[[ SUPPLIED DATA, beginning ]]
Lemma ap_entries_numbered ids' : forall ids a t (m : machine D),
  (0 < length ids)%nat -> (length ids + length ids' <= 256)%nat ->
  Forall (fun id => 0 <= id < 2 ^ 31) ids' -> numbered ids t ->
  let '((_, t'), _) := ap_entries percpu_addr select ids' a t m in numbered (ids ++ ids') t'.
Proof.
  induction ids' as [|id ids' IH]; intros ids a t m H0 Hl HF Hn; [by rewrite app_nil_r|].
  cbn [length] in Hl. apply List.Forall_cons_iff in HF as [Hid HF].
  cbn [ap_entries]. unfold mbind, x86_bind, on_ap. set (m0 := log_event _ _ m).
  pose proof (ap_entry_numbered ids id a t m0 ltac:(lia) Hid Hn) as H1.
  destruct (ap_entry percpu_addr id a t m0) as [[a1 t1] m1].
  specialize (IH (ids ++ [id]) a1 t1 (log_event (OnCpu None) (select None (hw m1)) m1)). rewrite <-app_assoc in IH. apply IH; [|rewrite length_app..|done|done].
  - rewrite length_app. simpl. lia.
  - simpl. lia.
Qed.

(** The boot CPU registers itself as CPU 0. *)
Lemma percpu_init_numbered a t (m : machine D) :
  online_cpus t = 1 -> ap_ready_count t = 0 -> length (percpu_blocks t) = 256%nat ->
  cpu_index_map t = replicate 256 (-1) ->
  numbered [(apic_get_id a m).1] (smp_percpu_init percpu_addr 0 a t m).1.
Proof.
  intros Ho Hr Hb Hm. pose proof (apic_get_id_range a m) as Hid.
  unfold smp_percpu_init, mbind, mret, x86_bind, x86_ret.
  destruct (apic_get_id a m) as [id m1]. destruct (write_msr _ _ m1) as [[] m2]. cbn [fst] in *.
  constructor; cbn [online_cpus ap_ready_count percpu_blocks cpu_index_map set_index set_percpu].
  - done.
  - done.
  - by rewrite length_aset.
  - rewrite Hm. unfold aset. rewrite (swrap_small 32 id) by (simpl; lia). done.
  - intros [|i] id' Hi; [|done]. injection Hi as <-. unfold aset. by rewrite list_lookup_insert_eq by lia.
Qed.

Lemma sipi_loop_numbered k fuel enters n : forall i ids a t (m : machine D),
  delivers_within (D := D) k -> (k < fuel)%nat ->
  let rest := concat (enters <$> seq i n) in
  (0 < length ids)%nat -> (length ids + length rest <= 256)%nat ->
  Forall (fun id => 0 <= id < 2 ^ 31) rest -> numbered ids t ->
  exists a' t' m', sipi_loop percpu_addr select n i fuel enters a t m = (Some (a', t'), m') /\
    numbered (ids ++ rest) t'.
Proof.
  induction n as [|n IH]; intros i ids a t m Hd Hf rest H0 Hl HF Hn.
  { exists a, t, m. split; [done|]. by rewrite app_nil_r. }
  cbn [sipi_loop]. unfold MAX_CPUS. rewrite (nb_ready _ _ Hn). destruct (Z.leb_spec (256 - 1) (Z.of_nat (length ids) - 1)).
  { exists a, t, m. split; [done|]. assert (rest = []) as -> by (apply length_zero_iff_nil; lia). by rewrite app_nil_r. }
  unfold rest in *. cbn [seq fmap list_fmap concat] in *. rewrite length_app in Hl. apply Forall_app in HF as [HF1 HF2].
  unfold mbind, x86_bind.
  pose proof (send_shorthand_returns k fuel a LAPIC_ICR_ALL (AP_TRAMPOLINE_ADDR / PAGE_SIZE) m Hd Hf) as Hs.
  unfold apic_send_ipi_all. destruct (send_shorthand _ _ _ _ m) as [r m1]. cbn [fst] in Hs. subst r.
  pose proof (ap_entries_numbered (enters i) ids a t m1 H0 ltac:(lia) HF1 Hn) as Hn1.
  destruct (ap_entries _ _ (enters i) a t m1) as [[a1 t1] m2].
  rewrite app_assoc. apply IH; [done|done| | |done|done]; rewrite length_app; lia.
Qed.
(* ===== verification/Procfs.v ===== *)
(** * The /proc entries

    Models kernel/fs/procfs.c: the table of entries with their read functions and
    the text each of them produces. *)

From stdpp Require Import base numbers list option tactics strings.
From S2P Require Import Prelude Text ProcTable.
Import Text Proc.
Open Scope Z_scope.

Module Procfs.

Definition PROCFS_MAX_ENTRIES : Z := 32.

(** ** Read functions *)

(** What the functions read from the rest of the kernel. *)
Record sources := mk_sources {
  total_memory : Z;          (* pmm_get_total_memory() *)
  free_pages : Z;            (* pmm_get_free_count() *)
  ticks : Z;                 (* _ticks of kernel_main.c *)
  battery_soc : Z;
  battery_voltage : Z;
  charger_status : Z;
}.

Definition kernel_get_uptime_ms (src : sources) : Z := u64 (ticks src * 10).

Definition proc_read_cpuinfo (size : Z) : Z * list Z :=
  let tab := [9] in
  snprintf size (
    chars "processor" ++ tab ++ line ": 0" ++
    chars "model name" ++ tab ++ line ": OmniOS ARM64 Mobile" ++
    chars "BogoMIPS" ++ tab ++ line ": 100.00" ++
    chars "Features" ++ tab ++ line ": fp asimd evtstrm aes pmull sha1 sha2 crc32" ++
    chars "CPU implementer" ++ tab ++ line ": 0x51" ++
    line "CPU architecture: 8" ++
    chars "CPU variant" ++ tab ++ line ": 0x0" ++
    chars "CPU part" ++ tab ++ line ": 0x003" ++
    chars "CPU revision" ++ tab ++ line ": 0").

Definition proc_read_meminfo (src : sources) (size : Z) : Z * list Z :=
  let total_kb := total_memory src / 1024 in
  let free_kb := u64 (free_pages src * 4) in
  snprintf size (
    chars "MemTotal:      " ++ pad 32 8 (dec total_kb) ++ line " kB" ++
    chars "MemFree:       " ++ pad 32 8 (dec free_kb) ++ line " kB" ++
    chars "MemAvailable:  " ++ pad 32 8 (dec free_kb) ++ line " kB").

Definition uptime_text (ms : Z) : list Z :=
  dec (ms / 1000) ++ [46] ++ pad 48 2 (dec (u32 (ms mod 1000) / 10)) ++ [10].

Definition proc_read_uptime (src : sources) (size : Z) : Z * list Z :=
  snprintf size (uptime_text (kernel_get_uptime_ms src)).

Definition proc_read_version (size : Z) : Z * list Z :=
  snprintf size (line "OmniOS version 1.0 (ARM64 Mobile)" ++ line "#1 SMP Tue Jun 30 2026").

Definition proc_read_battery (a : arch) (src : sources) (size : Z) : Z * list Z :=
  match a with
  | aarch64 =>
      snprintf size (
        chars "capacity: " ++ dec_signed (battery_soc src) ++ [10] ++
        chars "voltage: " ++ dec_signed (battery_voltage src) ++ [10] ++
        chars "status: " ++ line (if truthy (charger_status src) then "Charging" else "Discharging"))
  | x86_64 => snprintf size (line "capacity: 0")
  end.

(** A read function pointer of the table. *)
Inductive read_fn := ReadCpuinfo | ReadMeminfo | ReadUptime | ReadVersion | ReadBattery | ReadNull.

Definition call_read (a : arch) (src : sources) (f : read_fn) (size : Z) : Z * list Z :=
  match f with
  | ReadCpuinfo => proc_read_cpuinfo size
  | ReadMeminfo => proc_read_meminfo src size
  | ReadUptime => proc_read_uptime src size
  | ReadVersion => proc_read_version size
  | ReadBattery => proc_read_battery a src size
  | ReadNull => (0, [])
  end.

(** ** The table *)

Record procfs_entry_t := mk_entry { ename : list Z; read : read_fn }.
#[export] Instance entry_inhabited : Inhabited procfs_entry_t := populate (mk_entry (replicate 32 0) ReadNull).

Record procfs := mk_procfs {
  entries : list procfs_entry_t;   (* 32 *)
  count : Z;
  initialized : Z;
}.

Definition procfs_add (name : list Z) (f : read_fn) (s : procfs) : Z * procfs :=
  if negb (truthy (initialized s)) || (PROCFS_MAX_ENTRIES <=? count s) then (-1, s) else
  let nm := (strncpy (ename (entries s).[count s]) name 31).[31 <- 0] in
  (0, mk_procfs ((entries s).[count s <- mk_entry nm f]) (count s + 1) (initialized s)).

Definition cstring (s : string) : list Z := chars s ++ [0].

Definition procfs_init (_ : procfs) : procfs :=
  let s := mk_procfs (replicate (Z.to_nat PROCFS_MAX_ENTRIES) inhabitant) 0 1 in
  let s := (procfs_add (cstring "cpuinfo") ReadCpuinfo s).2 in
  let s := (procfs_add (cstring "meminfo") ReadMeminfo s).2 in
  let s := (procfs_add (cstring "uptime") ReadUptime s).2 in
  let s := (procfs_add (cstring "version") ReadVersion s).2 in
  (procfs_add (cstring "battery") ReadBattery s).2.

(** The loop over the [count] entries in use. *)
Definition procfs_read (a : arch) (src : sources) (name : list Z) (size : Z) (s : procfs) : Z * list Z :=
  match first_index (fun e => streq (ename e) name) (take (Z.to_nat (count s)) (entries s)) with
  | Some i => call_read a src (read (entries s !!! i)) size
  | None => (-1, [])
  end.

Definition procfs_list (s : procfs) : list (list Z) :=
  (fun e => cstr (ename e)) <$> take (Z.to_nat (count s)) (entries s).

(** Reading "uptime" after [procfs_init] gives the decimal seconds, a dot
    and two digits for the hundredths of the time since boot: the numbers before
    and after the dot read back as the seconds and hundredths of
    [kernel_get_uptime_ms].  A short buffer gets the start of that text and a
    NUL, and the value returned is the length of the whole text. *)
Theorem procfs_uptime_correct a src size s :
  0 < size ->
  let ms := kernel_get_uptime_ms src in
  exists secs c1 c2,
    let text := secs ++ [46; c1; c2; 10] in
    procfs_read a src (cstring "uptime") size (procfs_init s) =
      (Z.of_nat (length text), take (Z.to_nat (size - 1)) text ++ [0]) /\
    Forall digit secs /\ digit c1 /\ digit c2 /\
    value_of secs = ms / 1000 /\ value_of [c1; c2] = (ms mod 1000) / 10.
Proof.
  intros Hs ms.
  assert (0 <= ms < 2 ^ 64) as Hms by (apply wrap_range; lia).
  destruct (dec_value (ms / 1000)) as [Hd Hv].
  { split; [apply Z.div_pos; lia|]. apply Z.div_lt_upper_bound; lia. }
  destruct (pad_two (u32 (ms mod 1000) / 10)) as (c1 & c2 & Ep & Hc1 & Hc2 & Hv2);
    [rewrite wrap_small; lia|].
  exists (dec (ms / 1000)), c1, c2. cbv zeta.
  assert (procfs_read a src (cstring "uptime") size (procfs_init s) = proc_read_uptime src size) as -> by done.
  unfold proc_read_uptime, uptime_text. fold ms. rewrite Ep. unfold snprintf.
  rewrite (proj2 (Z.eqb_neq size 0)) by lia. split; [done|]. rewrite wrap_small in Hv2 by lia. done.
Qed.

(** The entries after [procfs_init]; a name that is not among them gives -1. *)
Lemma procfs_init_list s :
  procfs_list (procfs_init s) = chars <$> ["cpuinfo"; "meminfo"; "uptime"; "version"; "battery"]%string /\
  forall a src size, (procfs_read a src (cstring "loadavg") size (procfs_init s)).1 = -1.
Proof. split; [reflexivity|]. done. Qed.

(** When the table is full nothing is added. *)
Lemma procfs_add_full name f s : count s = 32 -> procfs_add name f s = (-1, s).
Proof. intros E. unfold procfs_add. rewrite E. simpl. by rewrite orb_true_r. Qed.

Lemma procfs_uptime_correct_witness :
  exists secs c1 c2,
    let text := secs ++ [46; c1; c2; 10] in
    procfs_read x86_64 (mk_sources 0 0 12345 0 0 0) (cstring "uptime") 64
      (procfs_init (mk_procfs [] 0 0)) =
      (Z.of_nat (length text), take (Z.to_nat (64 - 1)) text ++ [0]) /\
    Forall digit secs /\ digit c1 /\ digit c2 /\
    value_of secs = kernel_get_uptime_ms (mk_sources 0 0 12345 0 0 0) / 1000 /\
    value_of [c1; c2] = (kernel_get_uptime_ms (mk_sources 0 0 12345 0 0 0) mod 1000) / 10.
Proof.
  apply (procfs_uptime_correct x86_64 (mk_sources 0 0 12345 0 0 0) 64 (mk_procfs [] 0 0)). lia.
Defined.

End Procfs.
(** The text of [resp]; [now] is the time of the C library. *)
Definition respond (now : Z) (method : list Z) : list Z :=
  let named s := bool_decide (method = chars s) in
  if named "getSystemInfo" then json "{'uptime':" ++ dec now ++ json ",'apps':5,'memory':'128M'}"
  else if named "getDeviceName" then json "{'name':'OmniOS'}"
  else if named "requestCapability" then json "{'tokenId':42}"
  else if named "sendNotification" then json "{'status':'ok'}"
  else if named "setClipboard" then json "{'status':'ok'}"
  else if named "getClipboard" then json "{'text':''}"
  else json "{'error':'unknown'}".

Section programs.
Context {W : Type} `{!Library ecall W}.
Abbreviation prog := (prog ecall W).
Implicit Types (s : flutter_state).

(** [resp] holds 511 characters; [req] is the message up to its NUL. *)
Definition platform_message_callback (now : Z) (channel req : list Z) : prog Z :=
  if bool_decide (channel = chars "omnios/system") then
    let resp := take 511 (respond now (extract_method req)) in
    invoke (SendResponse resp);; mret 0
  else invoke (SendResponse []);; mret 0.

(** ** Listeners *)

Definition wl_registry_global (name : Z) (interface : string) s : prog flutter_state :=
  if String.eqb interface "wl_compositor" then p ← call (Bind name 4); mret (set_compositor p s)
  else if String.eqb interface "xdg_wm_base" then p ← call (Bind name 2); mret (set_xdg_wm p s)
  else if String.eqb interface "wl_shell" then p ← call (Bind name 1); mret (set_shell p s)
  else mret s.

Definition wl_registry_global_remove (name : Z) s : flutter_state := s.

Definition xdg_surface_configure (serial : Z) : prog unit := invoke (AckConfigure serial).

Definition xdg_toplevel_configure (w h : Z) (states : list Z) s : flutter_state :=
  set_view (existsb (Z.eqb XDG_TOPLEVEL_STATE_FULLSCREEN) states)
    (if 0 <? w then w else width s) (if 0 <? h then h else height s) s.

Definition xdg_toplevel_close s : flutter_state := set_running false s.

Definition handle (e : event) s : prog flutter_state :=
  match e with
  | Global name interface => wl_registry_global name interface s
  | GlobalRemove name => mret (wl_registry_global_remove name s)
  | SurfaceConfigure serial => xdg_surface_configure serial;; mret s
  | ToplevelConfigure w h states => mret (xdg_toplevel_configure w h states s)
  | ToplevelClose => mret (xdg_toplevel_close s)
  end.

Fixpoint handle_all (evs : list event) s : prog flutter_state :=
  match evs with
  | [] => mret s
  | e :: evs' => s ← handle e s; handle_all evs' s
  end.

(** ** Start-up *)

(** [evs1] and [evs2] are the events the two round trips deliver. *)
Definition init_wayland (evs1 evs2 : list event) s : prog (bool * flutter_state) :=
  d ← call DisplayConnect;
  let s := set_display d s in
  if d =? 0 then mret (false, s) else
  invoke GetRegistry;;
  invoke AddRegistryListener;;
  invoke Roundtrip;;
  s ← handle_all evs1 s;
  if wl_compositor s =? 0 then mret (false, s) else
  if xdg_wm s =? 0 then mret (false, s) else
  surf ← call CreateSurface;
  let s := set_surfaces surf (xdg_surface s) (xdg_toplevel s) s in
  if surf =? 0 then mret (false, s) else
  xdg ← call GetXdgSurface;
  invoke AddXdgListener;;
  top ← call GetToplevel;
  invoke AddToplevelListener;;
  invoke SetTitle;;
  invoke SetAppId;;
  invoke SurfaceCommit;;
  invoke Roundtrip;;
  s ← handle_all evs2 (set_surfaces surf xdg top s);
  win ← call (EglWindowCreate (if truthy (width s) then width s else WIDTH)
                              (if truthy (height s) then height s else HEIGHT));
  let s := set_window win s in
  mret (negb (win =? 0), s).

Definition init_egl s : prog (bool * flutter_state) :=
  dpy ← call (EglGetDisplay (wl_display s));
  dpy ← (if dpy =? 0 then call (EglGetDisplay 0) else mret dpy);
  let s := set_egl dpy (egl_context s) (egl_surface s) s in
  if dpy =? 0 then mret (false, s) else
  ok ← call EglInitialize;
  if ok =? 0 then mret (false, s) else
  ok ← call EglChooseConfig;
  count ← (if ok =? 0 then mret 0 else call EglConfigCount);
  if count =? 0 then mret (false, s) else
  ctx ← call EglCreateContext;
  let s := set_egl dpy ctx (egl_surface s) s in
  if ctx =? 0 then mret (false, s) else
  surf ← call EglCreateSurface;
  let s := set_egl dpy ctx surf s in
  if surf =? 0 then mret (false, s) else
  ok ← call (EglMakeCurrent surf ctx);
  if ok =? 0 then mret (false, s) else
  invoke GlClear;;
  invoke EglSwapBuffers;;
  mret (true, s).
[[ SUPPLIED DATA, end ]]
Lines with "after": return each one from the data above.

(** Reading "uptime" after [procfs_init] gives the decimal seconds, a dot
    and after the dot read back as the seconds and hundredths of
(** The entries after [procfs_init]; a name that is not among them gives -1. *)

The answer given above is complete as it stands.